Chicago artist Nick Cave creates costume/sculptures that he calls Soundsuits consisting of brightly colored fabrics, elaborate embroidery, beadwork, raffia and natural materials. Phyllis Galembo's photographic portraits feature masqueraders from the West African countries of Benin, Nigeria and Burkina Faso. Call and Response: Africa to America / The Art of Nick Cave and Phyllis Galembo pairs the work of these two uniquely American artists, each of whom explores the contours of West African masquerade through their art. This exhibition highlights the role of ritual traditions within the formation of cultural identity. While Galembo's intriguing photographs document actual masquerade performers in elaborate "costume," Nick Cave's Soundsuits offer a poetic response incorporating a cornucopia of natural and cultural elements rich in associative possibilities.
Art in America praised Phyllis Galembo's combination of a "careful, almost ethnographic observation with a deep sense of mystical wonder" and The New York Times noted the "dignity, conviction, and formal power" in her work. The elaborate costumes created for weddings and burials, initiations, chiefs' coronations, and holidays are often made of inexpensive materials such as raffia, carved wood, coarse fabrics, crocheted yarns, flowers, grasses, leaves, and sticks. The outfits run a gamut of dramatic designs and shapes, from striped-knit bodysuits to appliquéd fabric costumes as voluminous as tents. They might represent male or female entities, animals like elk and jaguar, or various spirits. As art writer Anne Doran pointed out, "Galembo's primary interest is the wearer's belief in the power of ritual costume to alter their everyday reality."
Cave's Soundsuits evince a strong affinity for the formal traditions of West African masquerade though his influences are much wider ranging. Through his work, Cave explores the role of ceremony in ritual, myth and identity. He does this through a layering of diverse materials such as fabrics, embroidery, beads, sequins, found objects, twigs, leaves and hair. These materials are transformed through the mind of the artist into potent talisman. Kenneth Baker of the San Francisco Chronicle states " The obvious brilliance of Cave's work lies in its striking mix of materials, its labor-intensive surface energy and the humor that ripples through it. But the work stands out because it does not sacrifice all critical spirit to effect its near-irresistible appeal."

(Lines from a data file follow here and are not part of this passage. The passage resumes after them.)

Lemma csv_float_spec (v : value) (f : float) :
  csv_float v = Ok (Some f) <-> present v /\ py_float v = Ok f.
Proof.
  unfold csv_float. rewrite <- present_true.
  destruct (is_not_none v && nonempty (strip (py_str v))).
  - destruct (py_float v); simpl; split; intros H.
    + injection H as ->. auto.
    + destruct H as [_ H]. injection H as ->. reflexivity.
    + discriminate.
    + destruct H; discriminate.
  - split; intros H; [discriminate | destruct H; discriminate].
Qed.

Lemma csv_float_float (f : float) : csv_float (VFloat f) = Ok (Some f).
Proof.
  unfold csv_float. simpl.
  rewrite (strip_nonblank _ (float_repr_nonblank f)). reflexivity.
Qed.

(** What the comparator computes once the local values are numbers. *)
Lemma compare_body_floats (cx cy cz ax ay az : value) (fx fy fz : float)
    (t : float) :
  csv_float cx = Ok (Some fx) -> csv_float cy = Ok (Some fy) ->
  csv_float cz = Ok (Some fz) ->
  compare_body cx cy cz ax ay az t =
    if existsb is_none [ax; ay; az] then Ok false
    else x_match <- axis_match fx ax t ;;
         y_match <- axis_match fy ay t ;;
         z_match <- axis_match fz az t ;;
         Ok (x_match && y_match && z_match).
Proof.
  intros Hx Hy Hz. unfold compare_body. rewrite Hx, Hy, Hz. reflexivity.
Qed.

Lemma compare_floats (a1 a2 a3 b1 b2 b3 t : float) :
  compare_voxel_spacing (VFloat a1) (VFloat a2) (VFloat a3)
    (VFloat b1) (VFloat b2) (VFloat b3) t
  = within a1 b1 t && within a2 b2 t && within a3 b3 t.
Proof.
  unfold compare_voxel_spacing.
  rewrite (compare_body_floats _ _ _ _ _ _ a1 a2 a3) by apply csv_float_float.
  reflexivity.
Qed.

The combination of these two artists' work offers a powerful celebration of creativity, imagination, and cross-cultural communication. Call and Response: Africa to America seeks to draw both the obvious and subtle parallels between the works of Galembo and Cave.
Galembo, Professor of Photography at the University of Albany, State University of New York has been traveling the world in search of the roots of masquerade. Her work can be seen in five published books and a multitude of past solo exhibitions. Her twenty-eight year journey has taken her through North, Central and South America, Europe, and now, her most recent forays have been in the West African nations of Benin, Burkina Faso and Nigeria. A comprehensive exhibition of this West African work was mounted in 2006 by the Tang Teaching Museum at Skidmore College in New York and is being toured by the George Eastman House in Rochester, New York.
Cave, a former dancer with Alvin Ailey and current Chair of the Fashion Design Department at the School of the Art Institute of Chicago, is a renowned sculptor and fashion designer who has been creating Soundsuits since 2002. A large-scale exhibition of Cave's Soundsuits entitled Meet Me at the Center of the Earth was organized by the Yerba Buena Center for the Arts in San Francisco. All of Cave's Soundsuits in Call and Response were created especially for this exhibition at the Halsey Institute. Cave is represented by Jack Shainman Gallery, New York.
The Halsey Institute of Contemporary Art is administered by the School of the Arts at the College of Charleston and exists to advocate, exhibit and interpret visual art, with an emphasis on contemporary art. The Halsey Institute is committed to providing a direct experience with works of art in all media within an environment that fosters creativity, individuality, innovation and education. In addition to producing exhibitions, lectures, film series, publications, and a comprehensive website, the Halsey Institute serves as an extension of the undergraduate curricula at the College and as a cultural resource for the region.
For further information
check our SC Institutional Gallery listings, call the Institute
at 843/953-5680 or visit (www.halsey.cofc.edu).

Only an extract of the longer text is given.